Exercise prompt:
Every record has to be written out exactly, with no line missing.

▼

Definition Run (w : World) (c : Config) : M (list Event) RunResult RunResult :=
  let ua := UserAgent w in
  let opts := [godo.SetUserAgent ua] in
  opts <-
    (if bool_decide (APIURL c ≠ "") then
       emit (url_Parse_call (APIURL c)) ;;;
       match url_Parse w (APIURL c) with
       | Some err =>
           return_ (None, Some (errorString ("DigitalOcean: Invalid API URL, " +:+ err +:+ ".")))
       | None => ret (opts ++ [godo.SetBaseURL (APIURL c)])%list
       end
     else ret opts) ;;
  retryMax <- deref (HTTPRetryMax c) ;;
  let opts :=
    if bool_decide (0 < retryMax) then
      (opts ++ [godo.WithRetryAndBackoffs
                  {| godo.RetryMax := retryMax;
                     godo.RetryWaitMin := HTTPRetryWaitMin c;
                     godo.RetryWaitMax := HTTPRetryWaitMax c |}])%list
    else opts in
  let client := {| godo.AccessToken := APIToken c; godo.opts := opts |} in
  emit (godo_New_call client) ;;;
  (match godo_New w client with
   | Some err =>
       return_ (None, Some (errorString ("DigitalOcean: could not create client, " +:+ err)))
   | None => ret tt
   end) ;;;
  (if bool_decide (0 < length (SnapshotRegions c))%nat then
     let opt := {| godo.Page := 1; godo.PerPage := 200 |} in
     emit (Regions_List_call opt) ;;;
     match Regions_List w opt with
     | inr err =>
         return_ (None, Some (errorString ("DigitalOcean: Unable to get regions, " +:+ err)))
     | inl regions =>
         check_regions (validRegions regions) (SnapshotRegions c ++ [Region c])
     end
   else ret tt) ;;;
  emit new_BasicStateBag ;;;
  let state := multistep.Put "config" (ConfigPtr c) ∅ in
  let state := multistep.Put "client" (ClientPtr client) state in
  let state := multistep.Put "hook" Hook state in
  let state := multistep.Put "ui" Ui state in
  wait <- deref (WaitSnapshotTransfer c) ;;
  let steps := steps c wait in
  let state' := runner_Run w steps (PackerConfig c) state in
  emit (runner_Run_call steps state state') ;;;
  match multistep.GetOk state' "error" with
  | Some rawErr =>
      err <- assert_error rawErr ;;
      return_ (None, Some err)
  | None =>
      if multistep.GetOk state' "snapshot_name" is None then
        emit (log_Println "Failed to find snapshot_name in state. Bug?") ;;;
        return_ (None, None)
      else
        artifact <- make_artifact client state' ;;
        return_ (Some artifact, None)
  end.
(** Line 9. *)
Definition entry_reportbenchmarksfooter : Entry :=
  mkEntry "reportbenchmarksfooter" "ReportBenchmarksFooter"
    [mkLink "../class_cpp_benchmark_1_1_reporter.html#a14a3c8b667efdac7551000b431eb4715" 1 "CppBenchmark::Reporter::ReportBenchmarksFooter()";
     mkLink "../class_cpp_benchmark_1_1_reporter_j_s_o_n.html#ab9fa37f1d0b6a068a8c0812241ecf7ed" 1 "CppBenchmark::ReporterJSON::ReportBenchmarksFooter()"].

(** Line 10. *)
Definition entry_reportbenchmarksheader : Entry :=
  mkEntry "reportbenchmarksheader" "ReportBenchmarksHeader"
    [mkLink "../class_cpp_benchmark_1_1_reporter.html#a9e5983e05a2d58c95b274e325f9c461d" 1 "CppBenchmark::Reporter::ReportBenchmarksHeader()";
     mkLink "../class_cpp_benchmark_1_1_reporter_j_s_o_n.html#ae584dd2e7b842aec39986b20174922ca" 1 "CppBenchmark::ReporterJSON::ReportBenchmarksHeader()"].

(** Line 11. *)
Definition entry_reportenvironment : Entry :=
  mkEntry "reportenvironment" "ReportEnvironment"
    [mkLink "../class_cpp_benchmark_1_1_reporter.html#a6290f9876ab4252a1e6b468649a34b26" 1 "CppBenchmark::Reporter::ReportEnvironment()";
     mkLink "../class_cpp_benchmark_1_1_reporter_console.html#a5f9ceb01218f0e9b50306fc62fecd0a1" 1 "CppBenchmark::ReporterConsole::ReportEnvironment()";
     mkLink "../class_cpp_benchmark_1_1_reporter_j_s_o_n.html#acdb20f397b84cbcdd7f4f1f921ec06e9" 1 "CppBenchmark::ReporterJSON::ReportEnvironment()"].

(** Line 12. *)
Definition entry_reporter : Entry :=
  mkEntry "reporter" "Reporter"
    [mkLink "../class_cpp_benchmark_1_1_reporter.html#a18717b8296fcfbdb6a65205585fd9688" 1 "CppBenchmark::Reporter::Reporter()=default";
     mkLink "../class_cpp_benchmark_1_1_reporter.html#a7d8f278c7519da2c48ba57ab43b0bac4" 1 "CppBenchmark::Reporter::Reporter(const Reporter &amp;)=delete";
     mkLink "../class_cpp_benchmark_1_1_reporter.html#ad1025ba71096d0e27bc386a66df05769" 1 "CppBenchmark::Reporter::Reporter(Reporter &amp;&amp;)=delete"].

(** Line 13. *)
Definition entry_reporterconsole : Entry :=
  mkEntry "reporterconsole" "ReporterConsole"
    [mkLink "../class_cpp_benchmark_1_1_reporter_console.html#a059a1b132afd5fd65aa8bd87924c0259" 1 "CppBenchmark::ReporterConsole::ReporterConsole(std::ostream &amp;stream=std::cout)";
     mkLink "../class_cpp_benchmark_1_1_reporter_console.html#a373f7f970bf95601ebc99f077cca91b8" 1 "CppBenchmark::ReporterConsole::ReporterConsole(const ReporterConsole &amp;)=delete";
     mkLink "../class_cpp_benchmark_1_1_reporter_console.html#acebbf17a08e27da594a71f60bf36697a" 1 "CppBenchmark::ReporterConsole::ReporterConsole(ReporterConsole &amp;&amp;)=delete"].

(** Line 14. *)
Definition entry_reportercsv : Entry :=
  mkEntry "reportercsv" "ReporterCSV"
    [mkLink "../class_cpp_benchmark_1_1_reporter_c_s_v.html#aa2f13b0a62353a4340a29a00a4cb0ada" 1 "CppBenchmark::ReporterCSV::ReporterCSV(std::ostream &amp;stream=std::cout)";
     mkLink "../class_cpp_benchmark_1_1_reporter_c_s_v.html#a817bc137e298eb4a1122991b23b387b5" 1 "CppBenchmark::ReporterCSV::ReporterCSV(const ReporterCSV &amp;)=delete";
     mkLink "../class_cpp_benchmark_1_1_reporter_c_s_v.html#af80e6995f21f5b3495091510afaf82c5" 1 "CppBenchmark::ReporterCSV::ReporterCSV(ReporterCSV &amp;&amp;)=delete"].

▲

Task result:
Definition Run (w : World) (c : Config) : M (list Event) RunResult RunResult :=
  let ua := UserAgent w in
  let opts := [godo.SetUserAgent ua] in
  opts <-
    (if bool_decide (APIURL c ≠ "") then
       emit (url_Parse_call (APIURL c)) ;;;
       match url_Parse w (APIURL c) with
       | Some err =>
           return_ (None, Some (errorString ("DigitalOcean: Invalid API URL, " +:+ err +:+ ".")))
       | None => ret (opts ++ [godo.SetBaseURL (APIURL c)])%list
       end
     else ret opts) ;;
  retryMax <- deref (HTTPRetryMax c) ;;
  let opts :=
    if bool_decide (0 < retryMax) then
      (opts ++ [godo.WithRetryAndBackoffs
                  {| godo.RetryMax := retryMax;
                     godo.RetryWaitMin := HTTPRetryWaitMin c;
                     godo.RetryWaitMax := HTTPRetryWaitMax c |}])%list
    else opts in
  let client := {| godo.AccessToken := APIToken c; godo.opts := opts |} in
  emit (godo_New_call client) ;;;
  (match godo_New w client with
   | Some err =>
       return_ (None, Some (errorString ("DigitalOcean: could not create client, " +:+ err)))
   | None => ret tt
   end) ;;;
  (if bool_decide (0 < length (SnapshotRegions c))%nat then
     let opt := {| godo.Page := 1; godo.PerPage := 200 |} in
     emit (Regions_List_call opt) ;;;
     match Regions_List w opt with
     | inr err =>
         return_ (None, Some (errorString ("DigitalOcean: Unable to get regions, " +:+ err)))
     | inl regions =>
         check_regions (validRegions regions) (SnapshotRegions c ++ [Region c])
     end
   else ret tt) ;;;
  emit new_BasicStateBag ;;;
  let state := multistep.Put "config" (ConfigPtr c) ∅ in
  let state := multistep.Put "client" (ClientPtr client) state in
  let state := multistep.Put "hook" Hook state in
  let state := multistep.Put "ui" Ui state in
  wait <- deref (WaitSnapshotTransfer c) ;;
  let steps := steps c wait in
  let state' := runner_Run w steps (PackerConfig c) state in
  emit (runner_Run_call steps state state') ;;;
  match multistep.GetOk state' "error" with
  | Some rawErr =>
      err <- assert_error rawErr ;;
      return_ (None, Some err)
  | None =>
      if multistep.GetOk state' "snapshot_name" is None then
        emit (log_Println "Failed to find snapshot_name in state. Bug?") ;;;
        return_ (None, None)
      else
        artifact <- make_artifact client state' ;;
        return_ (Some artifact, None)
  end.
(** Line 9. *)
Definition entry_reportbenchmarksfooter : Entry :=
  mkEntry "reportbenchmarksfooter" "ReportBenchmarksFooter"
    [mkLink "../class_cpp_benchmark_1_1_reporter.html#a14a3c8b667efdac7551000b431eb4715" 1 "CppBenchmark::Reporter::ReportBenchmarksFooter()";
     mkLink "../class_cpp_benchmark_1_1_reporter_j_s_o_n.html#ab9fa37f1d0b6a068a8c0812241ecf7ed" 1 "CppBenchmark::ReporterJSON::ReportBenchmarksFooter()"].

(** Line 10. *)
Definition entry_reportbenchmarksheader : Entry :=
  mkEntry "reportbenchmarksheader" "ReportBenchmarksHeader"
    [mkLink "../class_cpp_benchmark_1_1_reporter.html#a9e5983e05a2d58c95b274e325f9c461d" 1 "CppBenchmark::Reporter::ReportBenchmarksHeader()";
     mkLink "../class_cpp_benchmark_1_1_reporter_j_s_o_n.html#ae584dd2e7b842aec39986b20174922ca" 1 "CppBenchmark::ReporterJSON::ReportBenchmarksHeader()"].

(** Line 11. *)
Definition entry_reportenvironment : Entry :=
  mkEntry "reportenvironment" "ReportEnvironment"
    [mkLink "../class_cpp_benchmark_1_1_reporter.html#a6290f9876ab4252a1e6b468649a34b26" 1 "CppBenchmark::Reporter::ReportEnvironment()";
     mkLink "../class_cpp_benchmark_1_1_reporter_console.html#a5f9ceb01218f0e9b50306fc62fecd0a1" 1 "CppBenchmark::ReporterConsole::ReportEnvironment()";
     mkLink "../class_cpp_benchmark_1_1_reporter_j_s_o_n.html#acdb20f397b84cbcdd7f4f1f921ec06e9" 1 "CppBenchmark::ReporterJSON::ReportEnvironment()"].

(** Line 12. *)
Definition entry_reporter : Entry :=
  mkEntry "reporter" "Reporter"
    [mkLink "../class_cpp_benchmark_1_1_reporter.html#a18717b8296fcfbdb6a65205585fd9688" 1 "CppBenchmark::Reporter::Reporter()=default";
     mkLink "../class_cpp_benchmark_1_1_reporter.html#a7d8f278c7519da2c48ba57ab43b0bac4" 1 "CppBenchmark::Reporter::Reporter(const Reporter &amp;)=delete";
     mkLink "../class_cpp_benchmark_1_1_reporter.html#ad1025ba71096d0e27bc386a66df05769" 1 "CppBenchmark::Reporter::Reporter(Reporter &amp;&amp;)=delete"].

(** Line 13. *)
Definition entry_reporterconsole : Entry :=
  mkEntry "reporterconsole" "ReporterConsole"
    [mkLink "../class_cpp_benchmark_1_1_reporter_console.html#a059a1b132afd5fd65aa8bd87924c0259" 1 "CppBenchmark::ReporterConsole::ReporterConsole(std::ostream &amp;stream=std::cout)";
     mkLink "../class_cpp_benchmark_1_1_reporter_console.html#a373f7f970bf95601ebc99f077cca91b8" 1 "CppBenchmark::ReporterConsole::ReporterConsole(const ReporterConsole &amp;)=delete";
     mkLink "../class_cpp_benchmark_1_1_reporter_console.html#acebbf17a08e27da594a71f60bf36697a" 1 "CppBenchmark::ReporterConsole::ReporterConsole(ReporterConsole &amp;&amp;)=delete"].

(** Line 14. *)
Definition entry_reportercsv : Entry :=
  mkEntry "reportercsv" "ReporterCSV"
    [mkLink "../class_cpp_benchmark_1_1_reporter_c_s_v.html#aa2f13b0a62353a4340a29a00a4cb0ada" 1 "CppBenchmark::ReporterCSV::ReporterCSV(std::ostream &amp;stream=std::cout)";
     mkLink "../class_cpp_benchmark_1_1_reporter_c_s_v.html#a817bc137e298eb4a1122991b23b387b5" 1 "CppBenchmark::ReporterCSV::ReporterCSV(const ReporterCSV &amp;)=delete";
     mkLink "../class_cpp_benchmark_1_1_reporter_c_s_v.html#af80e6995f21f5b3495091510afaf82c5" 1 "CppBenchmark::ReporterCSV::ReporterCSV(ReporterCSV &amp;&amp;)=delete"].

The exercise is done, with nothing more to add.